• STORED DATA:
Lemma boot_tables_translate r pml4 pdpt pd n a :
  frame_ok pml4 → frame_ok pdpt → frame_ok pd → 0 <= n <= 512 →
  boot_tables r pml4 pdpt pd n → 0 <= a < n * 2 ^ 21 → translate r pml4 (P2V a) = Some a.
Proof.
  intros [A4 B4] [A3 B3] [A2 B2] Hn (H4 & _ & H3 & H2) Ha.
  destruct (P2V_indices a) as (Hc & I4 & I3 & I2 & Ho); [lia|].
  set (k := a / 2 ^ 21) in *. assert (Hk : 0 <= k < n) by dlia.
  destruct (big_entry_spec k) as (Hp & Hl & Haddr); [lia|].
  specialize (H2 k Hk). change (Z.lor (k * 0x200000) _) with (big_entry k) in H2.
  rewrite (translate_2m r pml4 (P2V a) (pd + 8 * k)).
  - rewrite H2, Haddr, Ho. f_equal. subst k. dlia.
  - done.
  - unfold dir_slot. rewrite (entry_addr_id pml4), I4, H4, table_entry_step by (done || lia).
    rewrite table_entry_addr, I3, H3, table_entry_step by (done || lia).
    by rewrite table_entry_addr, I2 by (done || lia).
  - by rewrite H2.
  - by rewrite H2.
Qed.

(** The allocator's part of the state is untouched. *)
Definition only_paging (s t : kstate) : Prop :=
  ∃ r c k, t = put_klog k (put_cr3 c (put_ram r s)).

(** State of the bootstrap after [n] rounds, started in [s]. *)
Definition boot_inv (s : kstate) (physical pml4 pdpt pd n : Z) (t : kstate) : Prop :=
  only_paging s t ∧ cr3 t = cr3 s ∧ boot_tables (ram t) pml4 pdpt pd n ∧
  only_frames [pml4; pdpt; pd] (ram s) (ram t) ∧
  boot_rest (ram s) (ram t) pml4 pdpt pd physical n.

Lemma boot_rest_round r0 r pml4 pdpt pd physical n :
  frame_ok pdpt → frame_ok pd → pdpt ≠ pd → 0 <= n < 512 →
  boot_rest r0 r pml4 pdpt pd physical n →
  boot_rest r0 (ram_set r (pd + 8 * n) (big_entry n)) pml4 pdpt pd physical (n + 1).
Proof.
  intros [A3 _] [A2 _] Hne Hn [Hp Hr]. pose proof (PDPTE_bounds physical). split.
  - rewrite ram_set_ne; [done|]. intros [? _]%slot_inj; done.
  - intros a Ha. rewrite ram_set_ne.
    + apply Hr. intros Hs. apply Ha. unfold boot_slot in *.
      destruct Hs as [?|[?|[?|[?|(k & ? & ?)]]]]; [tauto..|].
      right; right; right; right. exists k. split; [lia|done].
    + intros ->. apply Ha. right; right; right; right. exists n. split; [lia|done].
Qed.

==

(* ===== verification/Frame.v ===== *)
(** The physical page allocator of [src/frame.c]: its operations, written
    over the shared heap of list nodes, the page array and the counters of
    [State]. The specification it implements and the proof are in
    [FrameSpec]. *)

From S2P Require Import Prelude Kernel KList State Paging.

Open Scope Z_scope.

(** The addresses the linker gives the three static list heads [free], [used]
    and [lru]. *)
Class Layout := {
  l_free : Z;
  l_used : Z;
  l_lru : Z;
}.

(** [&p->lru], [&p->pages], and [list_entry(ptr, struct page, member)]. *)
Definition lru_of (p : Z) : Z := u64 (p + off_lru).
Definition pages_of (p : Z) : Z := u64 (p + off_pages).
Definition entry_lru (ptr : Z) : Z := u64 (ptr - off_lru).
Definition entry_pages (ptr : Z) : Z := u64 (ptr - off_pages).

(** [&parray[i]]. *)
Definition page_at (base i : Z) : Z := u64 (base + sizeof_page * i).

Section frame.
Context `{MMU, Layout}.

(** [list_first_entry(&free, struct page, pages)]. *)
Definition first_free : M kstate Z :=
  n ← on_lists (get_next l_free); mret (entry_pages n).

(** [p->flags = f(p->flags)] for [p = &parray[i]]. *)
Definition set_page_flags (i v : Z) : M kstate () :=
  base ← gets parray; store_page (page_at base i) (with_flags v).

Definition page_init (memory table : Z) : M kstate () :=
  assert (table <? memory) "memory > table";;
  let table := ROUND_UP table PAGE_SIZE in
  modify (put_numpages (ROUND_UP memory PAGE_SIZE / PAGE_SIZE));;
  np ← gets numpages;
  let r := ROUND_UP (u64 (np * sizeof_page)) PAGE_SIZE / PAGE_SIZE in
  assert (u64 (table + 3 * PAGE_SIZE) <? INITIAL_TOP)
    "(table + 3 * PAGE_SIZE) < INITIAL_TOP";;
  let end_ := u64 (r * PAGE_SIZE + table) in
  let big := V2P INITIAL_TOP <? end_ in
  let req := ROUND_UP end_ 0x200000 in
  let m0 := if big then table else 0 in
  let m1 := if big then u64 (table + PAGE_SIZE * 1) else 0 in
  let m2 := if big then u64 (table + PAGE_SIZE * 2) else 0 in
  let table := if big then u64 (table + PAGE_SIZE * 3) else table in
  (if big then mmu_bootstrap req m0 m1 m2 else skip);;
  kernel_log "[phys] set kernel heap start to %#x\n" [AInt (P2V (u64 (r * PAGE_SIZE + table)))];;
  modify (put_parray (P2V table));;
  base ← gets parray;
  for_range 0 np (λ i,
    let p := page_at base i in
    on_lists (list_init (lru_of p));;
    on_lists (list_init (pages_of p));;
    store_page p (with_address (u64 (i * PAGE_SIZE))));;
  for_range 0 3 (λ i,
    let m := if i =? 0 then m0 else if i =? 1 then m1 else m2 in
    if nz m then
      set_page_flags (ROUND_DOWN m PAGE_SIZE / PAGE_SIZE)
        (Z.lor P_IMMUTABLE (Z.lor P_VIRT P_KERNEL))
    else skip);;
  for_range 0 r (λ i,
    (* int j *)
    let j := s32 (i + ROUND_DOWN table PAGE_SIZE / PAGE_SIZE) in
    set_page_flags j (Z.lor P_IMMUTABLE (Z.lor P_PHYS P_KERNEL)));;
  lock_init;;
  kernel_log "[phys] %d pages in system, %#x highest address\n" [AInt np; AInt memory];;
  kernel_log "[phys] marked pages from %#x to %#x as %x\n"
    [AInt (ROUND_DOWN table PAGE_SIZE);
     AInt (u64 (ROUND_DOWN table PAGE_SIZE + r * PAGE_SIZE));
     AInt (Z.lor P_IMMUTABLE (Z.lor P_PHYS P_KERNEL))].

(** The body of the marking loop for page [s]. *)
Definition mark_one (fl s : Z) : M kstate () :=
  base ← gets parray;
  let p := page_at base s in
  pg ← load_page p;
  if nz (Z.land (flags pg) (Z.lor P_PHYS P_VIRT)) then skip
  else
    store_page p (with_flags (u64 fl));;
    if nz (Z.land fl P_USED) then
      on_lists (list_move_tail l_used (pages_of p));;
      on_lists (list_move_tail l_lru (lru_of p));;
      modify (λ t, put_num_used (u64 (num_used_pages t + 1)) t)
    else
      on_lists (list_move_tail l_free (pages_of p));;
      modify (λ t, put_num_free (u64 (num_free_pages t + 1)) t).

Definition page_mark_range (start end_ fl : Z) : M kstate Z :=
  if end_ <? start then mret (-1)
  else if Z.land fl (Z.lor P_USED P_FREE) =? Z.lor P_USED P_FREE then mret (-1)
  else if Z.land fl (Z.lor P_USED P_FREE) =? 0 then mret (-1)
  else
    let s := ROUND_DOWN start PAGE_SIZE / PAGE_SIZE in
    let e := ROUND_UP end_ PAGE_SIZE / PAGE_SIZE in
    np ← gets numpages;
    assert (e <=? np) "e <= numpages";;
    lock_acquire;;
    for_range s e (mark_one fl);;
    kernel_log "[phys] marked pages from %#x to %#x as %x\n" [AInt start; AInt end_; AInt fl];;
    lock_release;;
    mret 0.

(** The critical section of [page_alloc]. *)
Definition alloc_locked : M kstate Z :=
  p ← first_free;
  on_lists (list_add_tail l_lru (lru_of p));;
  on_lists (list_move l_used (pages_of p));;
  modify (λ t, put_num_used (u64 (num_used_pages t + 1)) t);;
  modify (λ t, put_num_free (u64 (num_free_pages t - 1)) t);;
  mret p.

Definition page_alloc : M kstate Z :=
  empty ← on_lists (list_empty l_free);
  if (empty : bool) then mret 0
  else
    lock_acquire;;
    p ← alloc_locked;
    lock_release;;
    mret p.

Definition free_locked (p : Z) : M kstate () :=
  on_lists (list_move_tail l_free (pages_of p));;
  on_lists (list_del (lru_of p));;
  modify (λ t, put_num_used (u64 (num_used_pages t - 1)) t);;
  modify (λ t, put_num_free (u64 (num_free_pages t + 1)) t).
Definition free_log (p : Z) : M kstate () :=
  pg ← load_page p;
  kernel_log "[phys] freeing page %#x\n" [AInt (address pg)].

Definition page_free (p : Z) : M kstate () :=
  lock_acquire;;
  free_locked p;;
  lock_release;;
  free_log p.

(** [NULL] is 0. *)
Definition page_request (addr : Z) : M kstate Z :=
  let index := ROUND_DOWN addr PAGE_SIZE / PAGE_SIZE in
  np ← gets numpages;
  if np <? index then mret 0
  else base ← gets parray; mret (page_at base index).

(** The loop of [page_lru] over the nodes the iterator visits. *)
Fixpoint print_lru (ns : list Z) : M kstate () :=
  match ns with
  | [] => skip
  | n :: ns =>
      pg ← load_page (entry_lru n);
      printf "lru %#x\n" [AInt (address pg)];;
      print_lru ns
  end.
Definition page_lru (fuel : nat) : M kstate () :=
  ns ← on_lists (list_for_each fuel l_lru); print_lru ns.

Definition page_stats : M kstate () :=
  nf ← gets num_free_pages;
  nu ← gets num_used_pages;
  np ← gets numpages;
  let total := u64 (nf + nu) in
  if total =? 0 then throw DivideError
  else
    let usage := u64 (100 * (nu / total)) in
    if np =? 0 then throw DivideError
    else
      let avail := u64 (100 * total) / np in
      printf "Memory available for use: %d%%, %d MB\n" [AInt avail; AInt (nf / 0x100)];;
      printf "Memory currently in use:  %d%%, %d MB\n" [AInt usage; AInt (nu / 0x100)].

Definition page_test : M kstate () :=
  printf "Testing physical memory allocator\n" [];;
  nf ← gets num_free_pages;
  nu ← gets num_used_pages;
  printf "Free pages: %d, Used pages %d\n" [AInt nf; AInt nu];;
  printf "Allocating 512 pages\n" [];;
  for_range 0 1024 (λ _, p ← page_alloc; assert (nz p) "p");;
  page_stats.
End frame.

==

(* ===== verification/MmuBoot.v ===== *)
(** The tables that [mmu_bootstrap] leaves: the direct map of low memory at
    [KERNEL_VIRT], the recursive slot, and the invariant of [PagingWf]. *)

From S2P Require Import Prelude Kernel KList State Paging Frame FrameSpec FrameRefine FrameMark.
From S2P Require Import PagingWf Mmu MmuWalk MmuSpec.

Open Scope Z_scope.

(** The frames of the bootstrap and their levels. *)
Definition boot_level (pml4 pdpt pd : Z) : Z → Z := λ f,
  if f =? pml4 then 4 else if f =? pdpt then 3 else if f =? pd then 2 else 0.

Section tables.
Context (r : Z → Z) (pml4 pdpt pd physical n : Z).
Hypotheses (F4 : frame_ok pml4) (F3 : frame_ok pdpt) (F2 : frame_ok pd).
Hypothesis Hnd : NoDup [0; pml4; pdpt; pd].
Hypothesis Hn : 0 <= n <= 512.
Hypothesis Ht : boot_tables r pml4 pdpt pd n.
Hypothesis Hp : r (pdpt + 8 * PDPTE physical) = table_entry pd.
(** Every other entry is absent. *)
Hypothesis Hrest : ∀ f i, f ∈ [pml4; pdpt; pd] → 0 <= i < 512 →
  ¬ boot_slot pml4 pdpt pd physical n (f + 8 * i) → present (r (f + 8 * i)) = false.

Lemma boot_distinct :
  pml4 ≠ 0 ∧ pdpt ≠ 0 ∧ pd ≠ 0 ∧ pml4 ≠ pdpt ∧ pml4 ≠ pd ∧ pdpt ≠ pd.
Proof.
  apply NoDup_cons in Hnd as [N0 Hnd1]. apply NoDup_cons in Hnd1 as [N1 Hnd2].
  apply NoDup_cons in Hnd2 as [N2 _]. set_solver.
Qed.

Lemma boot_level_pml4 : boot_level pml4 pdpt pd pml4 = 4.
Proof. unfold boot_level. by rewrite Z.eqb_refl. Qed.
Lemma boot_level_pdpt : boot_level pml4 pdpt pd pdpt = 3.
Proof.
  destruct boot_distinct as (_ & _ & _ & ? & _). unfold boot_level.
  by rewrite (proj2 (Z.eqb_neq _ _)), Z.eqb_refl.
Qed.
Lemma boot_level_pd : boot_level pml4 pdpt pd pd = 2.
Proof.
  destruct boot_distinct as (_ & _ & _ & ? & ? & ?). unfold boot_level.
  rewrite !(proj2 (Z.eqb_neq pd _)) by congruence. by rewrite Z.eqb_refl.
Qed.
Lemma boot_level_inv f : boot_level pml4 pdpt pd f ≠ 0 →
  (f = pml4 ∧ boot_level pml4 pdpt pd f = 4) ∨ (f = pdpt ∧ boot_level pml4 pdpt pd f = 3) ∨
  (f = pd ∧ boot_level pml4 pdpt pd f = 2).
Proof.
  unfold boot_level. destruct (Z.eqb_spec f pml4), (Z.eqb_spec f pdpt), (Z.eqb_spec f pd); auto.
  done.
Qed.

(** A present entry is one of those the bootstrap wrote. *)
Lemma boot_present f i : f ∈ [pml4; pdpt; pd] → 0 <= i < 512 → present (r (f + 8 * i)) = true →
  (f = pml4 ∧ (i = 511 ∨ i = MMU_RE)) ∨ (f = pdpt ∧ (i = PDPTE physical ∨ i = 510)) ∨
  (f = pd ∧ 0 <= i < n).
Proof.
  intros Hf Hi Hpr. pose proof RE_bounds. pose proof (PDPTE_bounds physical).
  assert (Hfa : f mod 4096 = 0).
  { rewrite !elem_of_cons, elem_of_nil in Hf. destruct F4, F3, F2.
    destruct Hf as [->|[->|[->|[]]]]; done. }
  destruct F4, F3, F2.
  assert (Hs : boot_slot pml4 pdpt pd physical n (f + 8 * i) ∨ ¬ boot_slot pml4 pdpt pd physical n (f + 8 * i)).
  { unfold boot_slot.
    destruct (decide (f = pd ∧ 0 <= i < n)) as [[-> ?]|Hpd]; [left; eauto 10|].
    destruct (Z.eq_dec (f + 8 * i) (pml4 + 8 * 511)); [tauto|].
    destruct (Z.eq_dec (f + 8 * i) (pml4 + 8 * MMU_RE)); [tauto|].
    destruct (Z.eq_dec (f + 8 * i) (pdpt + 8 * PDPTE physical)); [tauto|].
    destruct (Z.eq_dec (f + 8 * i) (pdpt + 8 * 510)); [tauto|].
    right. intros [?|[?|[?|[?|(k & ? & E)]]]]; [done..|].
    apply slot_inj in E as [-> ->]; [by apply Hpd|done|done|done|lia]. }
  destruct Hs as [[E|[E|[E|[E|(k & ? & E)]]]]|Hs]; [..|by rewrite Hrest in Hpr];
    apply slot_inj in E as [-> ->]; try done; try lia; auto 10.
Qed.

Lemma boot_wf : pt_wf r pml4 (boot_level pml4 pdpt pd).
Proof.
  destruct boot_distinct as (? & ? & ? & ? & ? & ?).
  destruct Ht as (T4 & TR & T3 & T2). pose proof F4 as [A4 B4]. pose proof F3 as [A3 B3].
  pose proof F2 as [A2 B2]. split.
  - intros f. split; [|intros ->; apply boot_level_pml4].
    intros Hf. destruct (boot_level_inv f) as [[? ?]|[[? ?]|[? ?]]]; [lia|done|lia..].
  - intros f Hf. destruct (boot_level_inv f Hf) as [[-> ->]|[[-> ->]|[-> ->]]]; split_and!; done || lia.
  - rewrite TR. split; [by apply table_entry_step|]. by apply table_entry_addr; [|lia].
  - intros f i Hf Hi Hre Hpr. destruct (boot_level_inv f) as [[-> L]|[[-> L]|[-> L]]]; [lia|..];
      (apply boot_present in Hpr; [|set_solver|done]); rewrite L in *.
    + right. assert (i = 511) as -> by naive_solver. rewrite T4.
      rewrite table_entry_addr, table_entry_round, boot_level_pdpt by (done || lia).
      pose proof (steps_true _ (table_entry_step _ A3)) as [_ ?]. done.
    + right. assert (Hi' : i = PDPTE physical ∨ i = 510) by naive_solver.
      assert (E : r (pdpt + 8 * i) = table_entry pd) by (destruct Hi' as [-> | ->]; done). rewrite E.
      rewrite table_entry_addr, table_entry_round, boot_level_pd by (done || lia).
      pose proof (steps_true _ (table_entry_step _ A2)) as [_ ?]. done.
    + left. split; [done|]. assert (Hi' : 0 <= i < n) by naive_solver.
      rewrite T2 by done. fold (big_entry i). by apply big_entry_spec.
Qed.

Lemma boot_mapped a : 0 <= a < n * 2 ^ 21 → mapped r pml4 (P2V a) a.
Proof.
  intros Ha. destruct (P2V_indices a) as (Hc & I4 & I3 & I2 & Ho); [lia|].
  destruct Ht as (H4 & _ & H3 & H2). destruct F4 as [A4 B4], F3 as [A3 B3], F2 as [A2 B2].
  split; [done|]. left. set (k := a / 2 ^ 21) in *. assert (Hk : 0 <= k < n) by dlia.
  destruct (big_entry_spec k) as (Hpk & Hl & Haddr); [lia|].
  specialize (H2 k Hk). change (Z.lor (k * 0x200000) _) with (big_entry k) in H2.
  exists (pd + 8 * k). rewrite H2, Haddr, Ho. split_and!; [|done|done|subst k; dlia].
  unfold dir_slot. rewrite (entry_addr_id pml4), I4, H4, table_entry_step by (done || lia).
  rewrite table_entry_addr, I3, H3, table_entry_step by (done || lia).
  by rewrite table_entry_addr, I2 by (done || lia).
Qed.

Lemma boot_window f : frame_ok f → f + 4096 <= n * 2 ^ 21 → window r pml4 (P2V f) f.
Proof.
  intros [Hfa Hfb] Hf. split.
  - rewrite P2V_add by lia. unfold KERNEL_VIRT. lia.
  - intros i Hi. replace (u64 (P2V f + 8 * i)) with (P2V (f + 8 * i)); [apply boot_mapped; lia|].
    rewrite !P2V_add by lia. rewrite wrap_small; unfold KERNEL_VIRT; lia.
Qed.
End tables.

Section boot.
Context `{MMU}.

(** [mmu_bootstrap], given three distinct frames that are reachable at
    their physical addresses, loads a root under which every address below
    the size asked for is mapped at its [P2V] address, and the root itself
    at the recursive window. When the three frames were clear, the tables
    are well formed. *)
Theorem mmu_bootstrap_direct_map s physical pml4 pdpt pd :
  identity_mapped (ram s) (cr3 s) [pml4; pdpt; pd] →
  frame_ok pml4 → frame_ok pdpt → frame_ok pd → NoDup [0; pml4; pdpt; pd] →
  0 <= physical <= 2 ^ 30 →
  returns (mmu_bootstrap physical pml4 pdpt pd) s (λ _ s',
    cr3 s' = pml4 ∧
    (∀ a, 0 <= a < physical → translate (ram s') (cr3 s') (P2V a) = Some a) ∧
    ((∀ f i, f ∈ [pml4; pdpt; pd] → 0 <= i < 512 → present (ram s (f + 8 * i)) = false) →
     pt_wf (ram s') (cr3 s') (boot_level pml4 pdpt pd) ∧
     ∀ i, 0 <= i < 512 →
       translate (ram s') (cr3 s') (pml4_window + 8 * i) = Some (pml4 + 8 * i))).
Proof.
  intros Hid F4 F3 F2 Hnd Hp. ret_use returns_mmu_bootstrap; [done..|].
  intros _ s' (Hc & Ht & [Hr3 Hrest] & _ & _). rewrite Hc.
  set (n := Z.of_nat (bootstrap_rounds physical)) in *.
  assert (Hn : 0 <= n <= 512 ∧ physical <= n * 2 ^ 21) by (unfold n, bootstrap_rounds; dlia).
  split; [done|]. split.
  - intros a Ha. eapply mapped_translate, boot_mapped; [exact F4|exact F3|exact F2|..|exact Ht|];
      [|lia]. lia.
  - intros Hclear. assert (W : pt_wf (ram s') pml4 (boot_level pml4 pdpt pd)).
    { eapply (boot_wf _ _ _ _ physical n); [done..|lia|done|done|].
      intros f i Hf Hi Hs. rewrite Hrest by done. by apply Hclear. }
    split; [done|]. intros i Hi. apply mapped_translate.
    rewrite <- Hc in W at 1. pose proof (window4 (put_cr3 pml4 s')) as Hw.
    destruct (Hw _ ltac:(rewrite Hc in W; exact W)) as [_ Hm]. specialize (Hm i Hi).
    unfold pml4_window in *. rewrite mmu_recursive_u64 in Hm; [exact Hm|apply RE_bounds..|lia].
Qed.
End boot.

• DIRECTIONS FOR THIS TASK: Scan the listing above and copy all lines containing the word "Hypothesis".

• EXERCISE RESPONSE:
Hypothesis Hnd : NoDup [0; pml4; pdpt; pd].
Hypothesis Hn : 0 <= n <= 512.
Hypothesis Ht : boot_tables r pml4 pdpt pd n.
Hypothesis Hp : r (pdpt + 8 * PDPTE physical) = table_entry pd.
Hypothesis Hrest : ∀ f i, f ∈ [pml4; pdpt; pd] → 0 <= i < 512 →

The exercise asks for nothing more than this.